Kamis, 30 April 2020

Corona dan Tangan Kapitalisme AS Cari Cuan di Tengah Pandemi

Wabah virus corona tak hanya menginfeksi jutaan juta orang di seluruh dunia, tetapi juga menghantam segala lini kehidupan mulai dari sosial hingga ekonomi.

Amerika Serikat, negara dengan perekonomian terbesar di dunia, ikut terkena imbas corona.

Sama seperti kebanyakan negara di dunia, pemerintahan Presiden Donald Trump suka atau tidak suka menerapkan sejumlah kebijakan pembatasan pergerakan seperti meliburkan sekolah, tempat hiburan, perkantoran, hingga pabrik industri.


Pembatasan pergerakan ini pun turut mempengaruhi laju perekonomian. Pabrik-pabrik mesti libur hingga sebagian dari mereka terpaksa merumahkan karyawan hingga waktu yang tidak bisa ditentukan. 

Tak sedikit buruh dan pekerja di AS terkena PHK, sama seperti yang terjadi di negara-negara berkembang. Berdasarkan data pemerintah, sudah 26 juta orang di AS yang mengajukan klaim bantuan pengangguran.

Dilansir dari CNN, Penasihat Ekonomi Presiden Trump, Kevin Hassett, bahkan telah mewanti-wanti Amerika untuk bersiap menghadapi gelombang pengangguran yang setara ketika Great Depression berlangsung.

Tak hanya kelas menengah ke bawah, menengah atas hingga para pemegang modal layaknya pengusaha juga menjerit karena tercekik dampak pandemi.

Trump dihadapkan pada situasi dilematis sama seperti banyak pemimpin negara lainnya, yakni antara mengutamakan kesehatan masyarakat atau perekonomian yang juga penting bagi kemaslahatan warga.

Sebab, ketika AS seharusnya fokus membantu meringankan beban kaum pekerja dan kelas menengah ke bawah, pemerintah malah terlihat lebih mudah memberi insentif bagi para pemegang modal dan perusahaan.

Dalam tulisan berjudul What Matters: This is What Coronavirus Capitalism Looks Like, Wolf menuturkan tak sedikit perusahaan besar mengais bantuan dari pemerintah ketika banyak keluarga dan usaha kecil menengah harus berjuang lebih keras untuk bertahan.

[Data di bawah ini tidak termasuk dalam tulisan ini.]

(* ===== verification/Document.v ===== *)
(** The documents of [server/libs/app]: a tag, a meter and a time stamp, their
    protobuf form ([document.go], [codec.go], [zerodoc/pb/doc.go]) and the row
    they write.  A document that is sent has a compact tag, one that is received
    has a full tag. *)

From S2P Require Import Prelude Strconv LineProto Codec Ckdb Meter Tag TagMini.

#[local] Open Scope string_scope.
#[local] Open Scope list_scope.
#[local] Open Scope Z_scope.

(** * Messages *)

Record pb_Meter := mkpb_Meter {
  pb_Meter_MeterId : Z;
  pb_Meter_Flow : option pb_FlowMeter;
  pb_Meter_Usage : option pb_UsageMeter;
  pb_Meter_App : option pb_AppMeter
}.

Record pb_Document := mkpb_Document {
  pb_Document_Timestamp : Z;
  pb_Document_Tag : option pb_MiniTag;
  pb_Document_Meter : option pb_Meter;
  pb_Document_Flags : Z
}.

(** Messages without content. *)
Definition zero_Traffic : pb_Traffic := mkpb_Traffic 0 0 0 0 0 0 0 0 0 0 0 0.
Definition zero_Latency : pb_Latency := mkpb_Latency 0 0 0 0 0 0 0 0 0 0 0 0 0 0 0 0 0 0.
Definition zero_Performance : pb_Performance := mkpb_Performance 0 0 0 0.
Definition zero_Anomaly : pb_Anomaly := mkpb_Anomaly 0 0 0 0 0 0 0 0 0 0 0 0 0 0 0.
Definition zero_FlowLoad : pb_FlowLoad := mkpb_FlowLoad 0.
Definition zero_Usage : pb_UsageMeter := mkpb_UsageMeter 0 0 0 0 0 0 0 0.
Definition zero_AppTraffic : pb_AppTraffic := mkpb_AppTraffic 0 0.
Definition zero_AppLatency : pb_AppLatency := mkpb_AppLatency 0 0 0.
Definition zero_AppAnomaly : pb_AppAnomaly := mkpb_AppAnomaly 0 0 0.

Definition zero_MiniField (ip ip1 : bytes) : pb_MiniField :=
  mkpb_MiniField ip ip1 0 0 0 0 0 0 0 0 0 0 0 0 0 0 0 0 0.

Definition NewDocument : pb_Document := {|
  pb_Document_Timestamp := 0;
  pb_Document_Tag := Some (mkpb_MiniTag (Some (zero_MiniField nil_bytes nil_bytes)) 0);
  pb_Document_Meter := Some {|
    pb_Meter_MeterId := 0;
    pb_Meter_Flow := Some (mkpb_FlowMeter (Some zero_Traffic) (Some zero_Latency)
                             (Some zero_Performance) (Some zero_Anomaly) (Some zero_FlowLoad));
    pb_Meter_Usage := Some zero_Usage;
    pb_Meter_App := Some (mkpb_AppMeter (Some zero_AppTraffic) (Some zero_AppLatency) (Some zero_AppAnomaly))
  |};
  pb_Document_Flags := 0
|}.

(** Every message is cleared and kept, the addresses keep their memory; [None] is
    the panic of a nil message. *)
Definition ResetAll (d : pb_Document) : option pb_Document :=
  miniTag ← pb_Document_Tag d;
  field ← pb_MiniTag_Field miniTag;
  let ip0 := truncate (pb_MiniField_Ip field) in
  let ip1 := truncate (pb_MiniField_Ip1 field) in
  meter ← pb_Document_Meter d;
  flow ← pb_Meter_Flow meter;
  traffic ← pb_FlowMeter_Traffic flow;
  latency ← pb_FlowMeter_Latency flow;
  performance ← pb_FlowMeter_Performance flow;
  anomaly ← pb_FlowMeter_Anomaly flow;
  flowload ← pb_FlowMeter_FlowLoad flow;
  usage ← pb_Meter_Usage meter;
  app ← pb_Meter_App meter;
  appTraffic ← pb_AppMeter_Traffic app;
  appLatency ← pb_AppMeter_Latency app;
  appAnomaly ← pb_AppMeter_Anomaly app;
  Some {|
    pb_Document_Timestamp := 0;
    pb_Document_Tag := Some (mkpb_MiniTag (Some (zero_MiniField ip0 ip1)) 0);
    pb_Document_Meter := Some {|
      pb_Meter_MeterId := 0;
      pb_Meter_Flow := Some (mkpb_FlowMeter (Some zero_Traffic) (Some zero_Latency)
                               (Some zero_Performance) (Some zero_Anomaly) (Some zero_FlowLoad));
      pb_Meter_Usage := Some zero_Usage;
      pb_Meter_App := Some (mkpb_AppMeter (Some zero_AppTraffic) (Some zero_AppLatency) (Some zero_AppAnomaly))
    |};
    pb_Document_Flags := 0
  |}.

(** * Documents *)

Inductive Tagger :=
  | TTag (t : Tag)
  | TMiniTag (t : MiniTag).

Record Document := mkDocument {
  Doc_ReferenceCount : Z;
  Timestamp : Z;
  Doc_Tagger : Tagger;
  Doc_Meter : Meter;
  Flags : Z
}.

Definition FLAG_PER_SECOND_METRICS : Z := 1.

(** What a call ends with. *)
Inductive outcome (A : Type) :=
  | Done (a : A)
  | Error
  | Panic.
Arguments Done {A}.
Arguments Error {A}.
Arguments Panic {A}.

(** A nil meter message is allocated; the two other meters become nil. *)
Definition Document_WriteToPB (d : Document) (p : pb_Document) : outcome pb_Document :=
  match Doc_Tagger d with
  | TTag _ => Panic
  | TMiniTag tag =>
      let meter := Doc_Meter d in
      let id := u32 (Meter_ID meter) in
      let m :=
        match meter with
        | MFlow m => mkpb_Meter id (Some (FlowMeter_WriteToPB m)) None None
        | MUsage m => mkpb_Meter id None (Some (UsageMeter_WriteToPB m)) None
        | MApp m => mkpb_Meter id None None (Some (AppMeter_WriteToPB m))
        end in
      Done (mkpb_Document (Timestamp d) (Some (MiniTag_WriteToPB tag)) (Some m) (u32 (Flags d)))
  end.

(** [if x == nil { x = y }] *)
Definition restore {A} (x y : option A) : option A := match x with Some _ => x | None => y end.

(** The encoder after the call and the message that is kept for the next one. *)
Definition Document_EncodePB `{PBCodec pb_Document} (d : Document) (encoder : SimpleEncoder)
    (p : pb_Document) : outcome (SimpleEncoder * pb_Document) :=
  let old := pb_Document_Meter p in
  match Document_WriteToPB d p with
  | Panic => Panic
  | Error => Error
  | Done p =>
      match WritePB encoder p with
      | None => Panic
      | Some encoder =>
          let meter :=
            (fun m => mkpb_Meter (pb_Meter_MeterId m)
               (restore (pb_Meter_Flow m) (old ≫= pb_Meter_Flow))
               (restore (pb_Meter_Usage m) (old ≫= pb_Meter_Usage))
               (restore (pb_Meter_App m) (old ≫= pb_Meter_App))) <$> pb_Document_Meter p in
          Done (encoder, mkpb_Document (pb_Document_Timestamp p) (pb_Document_Tag p) meter
                           (pb_Document_Flags p))
      end
  end.

(** The meter of a message, by its identifier. *)
Definition read_meter (m : pb_Meter) : outcome Meter :=
  let meterID := u8 (pb_Meter_MeterId m) in
  let meter {A} (f : A -> Meter) (o : option A) := match o with Some a => Done (f a) | None => Panic end in
  if meterID =? FLOW_ID then meter MFlow (pb_Meter_Flow m ≫= FlowMeter_ReadFromPB)
  else if meterID =? ACL_ID then meter MUsage (UsageMeter_ReadFromPB <$> pb_Meter_Usage m)
  else if meterID =? APP_ID then meter MApp (pb_Meter_App m ≫= AppMeter_ReadFromPB)
  else Error.

(** The decoder and the message after the call, and the document. *)
Definition DecodePB `{PBCodec pb_Document} (decoder : SimpleDecoder) (pbDoc : pb_Document)
    : SimpleDecoder * pb_Document * outcome Document :=
  let '(pbDoc, ok, decoder) := ReadPB decoder pbDoc in
  (decoder, pbDoc,
   if Failed decoder || negb ok then Error
   else
     match pb_Document_Tag pbDoc ≫= Tag_ReadFromPB AcquireTag with
     | None => Panic
     | Some tag =>
         match pb_Document_Meter pbDoc with
         | None => Panic
         | Some m =>
             match read_meter m with
             | Panic => Panic
             | Error => Error
             | Done meter =>
                 Done (mkDocument 1 (pb_Document_Timestamp pbDoc) (TTag tag) meter
                         (pb_Document_Flags pbDoc))
             end
         end
     end).

Definition Document_WriteBlock {B} (Append : B -> Z -> cell -> option B) (d : Document) : Write B :=
  match Doc_Tagger d with
  | TMiniTag _ => wpanic
  | TTag t => Tag_WriteBlock Append t (Timestamp d) ;> Meter_WriteBlock Append (Doc_Meter d)
  end.

(** A code without a table is an error; a compact tag is a nil [Tag] here, whose
    code cannot be read. *)
Definition Document_TableID (d : Document) : outcome Z :=
  match Doc_Tagger d with
  | TMiniTag _ => Panic
  | TTag t =>
      match Tag_TableID t (Z.land (Flags d) FLAG_PER_SECOND_METRICS =? 1) with
      | Some id => Done id
      | None => Error
      end
  end.

(** * Reference counts *)

Definition AddReferenceCount (r : Z) : Z := i32 (r + 1).

(** The new count, and whether the object is still in use. *)
Definition SubReferenceCount (r : Z) : Z * bool :=
  let r := i32 (r - 1) in (r, 0 <? r).

Definition PseudoCloneDocument (d : Document) : Document :=
  mkDocument (AddReferenceCount (Doc_ReferenceCount d)) (Timestamp d) (Doc_Tagger d) (Doc_Meter d) (Flags d).

(** The document that is still in use, or [None] when it went back to the pool. *)
Definition ReleaseDocument (d : Document) : option Document :=
  let '(r, used) := SubReferenceCount (Doc_ReferenceCount d) in
  if used then Some (mkDocument r (Timestamp d) (Doc_Tagger d) (Doc_Meter d) (Flags d)) else None.

Definition CloneDocument (d : Document) : Document :=
  mkDocument 1 (Timestamp d) (Doc_Tagger d) (Doc_Meter d) (Flags d).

Wolf menggambarkan kasus perusahaan daging terbesar di AS, Tyson Food Inc., sebagai salah satu contohnya. 

Perusahaan berbasis di Arkansas itu beberapa kali mengeluarkan pernyataan di media yang mewanti-wanti bahwa kebijakan pembatasan pergerakan bisa mengancam pasokan pangan warga Amerika.

Bukan karena jumlah pasokan pangan yang minim, tapi karena masalah keamanan di tengah situasi pandemi ini.

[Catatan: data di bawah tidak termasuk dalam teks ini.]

Definition test_table : Table :=
  mkTable "v1" 0 "db" "t_local" "t" [] "" 7 TimeFuncHour DF_CLUSTER MergeTree [] 0.

Definition test_env : env memory unit Z := {|
  writer := mkCKWriter "host" "" "" "" test_table 1 8 2 10 "" "" "" [Some tt]
              (mkMulti [0] [test_queue]) [zero_Counter] 0 false;
  world := mkMemory [true; false; false] [] 0;
  released := []
|}.

Lemma test_queue_rep : rep test_queue [Some 1; Some 2; None; Some 3; Some 4; Some 5].
Proof. by apply (Put_rep (Init 8 true) [] [Some 1; Some 2; None; Some 3; Some 4; Some 5]); [apply Init_rep|]. Qed.

Lemma number_no_panic (i : Z) (b : Block ListBatch) : item_WriteBlock i b <> WPanic.
Proof. unfold item_WriteBlock, number_CKItem, write. by destruct (ListAppend _ _ _). Qed.

Example ckwriter_thread_witness :
  exists l' e' groups, queueProcess 1 0 new_loop test_env = Some (l', e') /\
    batch_items groups ++ caches l' = [1; 2; 3; 4; 5] /\
    released e' = batch_items groups /\ zlen (caches l') < 2 /\
    stored (world e') = batches "" groups.
Proof.
  destruct (ckwriter_thread 0 1 [Some 1; Some 2; None; Some 3; Some 4; Some 5] new_loop test_env zero_Counter)
    as (l' & e' & groups & C' & Hrun & _ & HC & Hitems & Hz & Hrel & _ & Hd & _).
  - exact number_no_panic.
  - cbn. lia.
  - reflexivity.
  - split; vm_compute; split; congruence.
  - reflexivity.
  - reflexivity.
  - exists 0, test_queue. split_and!; [reflexivity|reflexivity|apply test_queue_rep].
  - exists l', e', groups. rewrite (HC ltac:(vm_compute; congruence)) in Hitems.
    cbn in Hitems. rewrite app_nil_r in Hitems. split_and!; [exact Hrun|exact Hitems|exact Hrel|exact Hz|exact Hd].
Defined.

(** The two batches of that run: the first is written, the second fails twice. *)
Example ckwriter_thread_run :
  (fun r => (stored (world (r.2 : env memory unit Z)), released r.2, counters (writer r.2), caches r.1))
  <$> queueProcess 2 0 new_loop test_env
  = Some ([[(UInt32, [CUInt32 1; CUInt32 2])]], [1; 2; 3; 4], [mkCounter 2 2], [5]).
Proof. vm_compute. reflexivity. Qed.

Definition new_env (w : CKWriter unit Z) : env memory unit Z := mkEnv w (mkMemory [true] [] 0) [].

Definition new_test (count : Z) : option (option (CKWriter unit Z * bool) * memory) :=
  NewCKWriter "host" "" "account" "secret" "" test_table false count 8 2 10 (mkMemory [true] [] 0).

Example ckwriter_reconnects_without_account_witness :
  exists w s' e1 e2, new_test 1 = Some (Some (w, false), s') /\
    ResetConnection 0 (new_env w) = Some (false, e1) /\
    for_each (Write 0) [[1; 2]; [3]] e1 = Some (tt, e2) /\
    released e2 = [1; 2; 3] /\ stored (world e2) = [] /\
    counters (writer e2) !! 0%nat = Some (mkCounter 0 3).
Proof.
  destruct (new_test 1) as [[[[w bg]|] s']|] eqn:E; [|vm_compute in E; discriminate E..].
  destruct (ckwriter_reconnects_without_account "host" "" "account" "secret" "" test_table false 1 8 2 10
    (mkMemory [true] [] 0) s' w bg 0 (new_env w)) as (e1 & Hreset & Hw).
  - exact E.
  - reflexivity.
  - vm_compute in E. injection E as <- _ _. split; cbn; lia.
  - reflexivity.
  - destruct (Hw [[1; 2]; [3]]) as (e2 & H1 & H2 & H3 & H4); [repeat constructor; discriminate|].
    exists w, s', e1, e2. assert (bg = false) as -> by (vm_compute in E; congruence).
    split_and!; [reflexivity|exact Hreset|exact H1|exact H2|exact H3|].
    change 0%nat with (Z.to_nat 0). rewrite H4. vm_compute in E. injection E as <- _. vm_compute. reflexivity.
Defined.

Example ckwriter_round_robin_witness :
  exists w s' w' queue, new_test 3 = Some (Some (w, false), s') /\
    Puts [[1; 2]; [3]; [4]; [5; 6]] w = Some w' /\
    queues (dataQueues w') !! 1%nat = Some queue /\ rep queue [Some 1; Some 2; Some 5; Some 6].
Proof.
  destruct (new_test 3) as [[[[w bg]|] s']|] eqn:E; [|vm_compute in E; discriminate E..].
  destruct (ckwriter_round_robin "host" "" "account" "secret" "" test_table false 3 8 2 10
    (mkMemory [true] [] 0) s' w bg [[1; 2]; [3]; [4]; [5; 6]]) as (w' & Hp & Hq).
  - exact E.
  - vm_compute; split; congruence.
  - vm_compute; split; congruence.
  - vm_compute; congruence.
  - intros j. cbn. repeat case_match; vm_compute; congruence.
  - destruct (Hq 1 ltac:(lia)) as (queue & _ & Hl & Hr). exists w, s', w', queue.
    assert (bg = false) as -> by (vm_compute in E; congruence).
    split_and!; [reflexivity|exact Hp|exact Hl|exact Hr].
Defined.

Tyson Food mengumumkan pabriknya harus ditutup sementara karena masalah keamanan kebersihan dan sanitasi yang dinilai semakin rawan jika beroperasi di tengah wabah.

Tak hanya Tyson Food, kasus serupa juga dialami dua pesaingnya yakni Smithfield dan JBS.

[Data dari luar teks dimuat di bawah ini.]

Lemma new_writers_ok pa sa u p replica cfg tables (s s' : World) (ws : list (CKWriter Conn Document)) :
  1 <= QueueCount cfg <= MAX_QUEUE_COUNT -> 0 <= QueueSize cfg <= 2 ^ 31 ->
  new_writers pa sa u p replica cfg tables s = Some (Some ws, s') ->
  length ws = length tables /\ Forall writer_ok ws.
Proof.
  intros Hc Hs. revert s s' ws. induction tables as [|t tables IH]; intros s s' ws; cbn [new_writers].
  - intros [= <- _]. done.
  - unfold mbind at 1, ST_bind at 1.
    destruct (NewCKWriter _ _ _ _ _ _ _ _ _ _ _ s) as [[[[w bg]|] s1]|] eqn:E; [|done..].
    unfold mbind, ST_bind. destruct (new_writers _ _ _ _ _ _ _ s1) as [[[ws'|] s2]|] eqn:E'; [|done..].
    intros [= <- _]. destruct (IH _ _ _ E') as [Hl Hok]. split; [cbn; lia|]. constructor; [|done].
    pose proof (NewCKWriter_new _ _ _ _ _ _ _ _ _ _ _ _ _ _ _ E) as Hnew.
    destruct Hnew as [_ _ _ _ _ Hlen _ _ Hq]. destruct (Hq Hc Hs) as [Q1 Q2 Q3 Q4].
    unfold writer_ok. rewrite Q1, Hlen, wrap_small; [done|]. change MAX_QUEUE_COUNT with 16 in Hc. ranges; lia.
Qed.

Lemma NewDbWriter_ok pa sa u p replica cfg (s s' : World) (db : DbWriter Conn) :
  1 <= QueueCount cfg <= MAX_QUEUE_COUNT -> 0 <= QueueSize cfg <= 2 ^ 31 ->
  NewDbWriter None pa sa u p replica cfg s = Some (Some db, s') -> db_ok db.
Proof.
  intros Hc Hs. unfold NewDbWriter. cbv zeta. set (engine := if replica then _ else _).
  destruct (metrics_tables_first engine CK_VERSION) as (tables & Ht & Hlen & _).
  unfold mbind, ST_bind, of_option. rewrite Ht. cbn [fmap option_fmap option_map fst].
  destruct (new_writers _ _ _ _ _ _ tables s) as [[[ws|] s1]|] eqn:E; [|done..]. intros [= <- _].
  destruct (new_writers_ok _ _ _ _ _ _ _ _ _ _ Hc Hs E) as [Hl Hok]. split; [|done].
  cbn [ckwriters]. unfold zlen in Hlen. lia.
Qed.
End NewDbWriter.

(** * The unmarshaller *)

(** Successive batches for the database. *)
Fixpoint put_all {Conn} (batches : list (list Document)) (db : DbWriter Conn) : option (DbWriter Conn) :=
  match batches with [] => Some db | b :: batches => db ← DbWriter_Put db b; put_all batches db end.

Lemma put_all_app {Conn} b1 b2 (db : DbWriter Conn) :
  put_all (b1 ++ b2) db = (put_all b1 db ≫= put_all b2).
Proof.
  revert db. induction b1 as [|b b1 IH]; intros db; [done|]. cbn.
  destruct (DbWriter_Put db b); cbn; [apply IH|done].
Qed.

Section Unmarshaller.
Context {P W Conn : Type} `{!PlatformInfoTable P} `{!PlatformLaws P} `{!Clock W}.
Implicit Types (s : state P W Conn) (kept dropped : list Document).

Abbreviation cache s := (queueBatchCache (self s)).

Record roze_ok s : Prop := {
  rz_platform : platform_ok (platformData s);
  rz_db : db_ok (dbwriter s);
  rz_pb : is_Some (ResetAll (pbDoc s));
  rz_tables : length (tableCounter (self s)) = Z.to_nat (VTAP_TABLE_ID_MAX + 1);
  rz_cache : zlen (cache s) < QUEUE_BATCH_SIZE;
  rz_storable : Forall storable (cache s);
  rz_count : is_i 64 (DocCount (counter (self s)))
}.

(** What stays the same while documents are handled. *)
Definition setting s := (disableSecondWrite (self s), unmarshallQueue (self s),
  QueryRegionID (platformData s), released_buffers s).

(** The documents [kept] have been put into the cache and whole batches of it into
    the database writer; the documents [dropped] have been released. *)
Record progress kept dropped s s' : Prop := {
  pg_ok : roze_ok s';
  pg_setting : setting s' = setting s;
  pg_batches : exists batches, cache s ++ kept = concat batches ++ cache s' /\
    put_all batches (dbwriter s) = Some (dbwriter s') /\
    Forall (fun b => 0 < zlen b <= QUEUE_BATCH_SIZE) batches;
  pg_released : released s' = released s ++ dropped;
  pg_count : DocCount (counter (self s')) =
    i64 (DocCount (counter (self s)) + zlen kept + zlen dropped)
}.

Lemma progress_none s : roze_ok s -> progress [] [] s s.
Proof.
  intros Hs. split; [done|done| |by rewrite app_nil_r|].
  - exists []. split_and!; [by rewrite app_nil_r|done|constructor].
  - rewrite zlen_nil, !Z.add_0_r, swrap_small; [done|lia|apply Hs].
Qed.

Lemma progress_trans k1 d1 k2 d2 s s1 s2 :
  progress k1 d1 s s1 -> progress k2 d2 s1 s2 -> progress (k1 ++ k2) (d1 ++ d2) s s2.
Proof.
  intros [H1 H2 (b1 & H3 & H4 & H5) H6 H7] [K1 K2 (b2 & K3 & K4 & K5) K6 K7]. split.
  - done.
  - congruence.
  - exists (b1 ++ b2). split_and!.
    + by rewrite app_assoc, H3, <- app_assoc, K3, concat_app, app_assoc.
    + rewrite put_all_app, H4. done.
    + by apply Forall_app.
  - by rewrite K6, H6, app_assoc.
  - rewrite K7, H7, !zlen_app, <- Z.add_assoc, swrap_add_l. f_equal. lia.
Qed.

(** Steps that only touch the rest of the state. *)
Record idle s s' : Prop := {
  id_ok : roze_ok s';
  id_setting : setting s' = setting s;
  id_db : dbwriter s' = dbwriter s;
  id_cache : cache s' = cache s;
  id_released : released s' = released s
}.

Definition same_input s s' : Prop := decoder s' = decoder s /\ pbDoc s' = pbDoc s.

(** Nor do they touch the platform data. *)
Definition same_rest s s' : Prop := same_input s s' /\ platformData s' = platformData s.

Lemma same_input_trans s s1 s2 : same_input s s1 -> same_input s1 s2 -> same_input s s2.
Proof. unfold same_input. intros [] []. split; congruence. Qed.

(** ** Storing *)

Lemma db_put_runs docs s :
  db_ok (dbwriter s) -> Forall storable docs ->
  runs (db_put docs) s (fun _ s' => exists db', DbWriter_Put (dbwriter s) docs = Some db' /\ db_ok db' /\
    s' = mkState (self s) (platformData s) db' (decoder s) (pbDoc s) (clock s) (released s) (released_buffers s)).
Proof.
  intros Hdb Hd. destruct (DbWriter_Put_total _ _ Hdb Hd) as (db' & Hp & Hdb').
  unfold runs, db_put. rewrite Hp. by exists db'.
Qed.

Dalam surat terbuka yang dirilis di New York Times, Washington Post, dan Gazette, pemimpin Tyson Food, John Tyson, meminta bantuan dan izin pemerintah agar pabrik dagingnya bisa tetap buka di masa pandemi ini.

Dalam surat itu, Tyson menuturkan pemerintah AS mulai dari level kota hingga pusat seharusnya bersatu dalam menetapkan langkah produktif, komprehensif, dan bijak untuk tetap mengizinkan perusahaannya bekerja dengan aman tanpa rasa takut dan cemas.

"Sektor publik dan swasta seharusnya bekerja bersama-sama. Sebagai satu bangsa, ini adalah waktu bagi kita semua untuk menunjukkan kepada dunia apa yang bisa kita lakukan bersama-sama," kata Tyson.

Wolf mengatakan pernyataan Tyson itu mungkin benar. Namun, ia menyebutkan kenyataannya banyak perusahaan yang memanfaatkan situasi pandemi ini untuk mendapatkan bantuan dari pemerintah AS dengan tetap mencari cuan serta keuntungan.

"Kata-kata (Tyson) itu terdengar sangat bagus. Ini adalah waktu untuk bekerja sama demi menjaga pasokan pangan negara dan menjaga agar orang Amerika tetap bisa bekerja secara aman," ucap Wolf.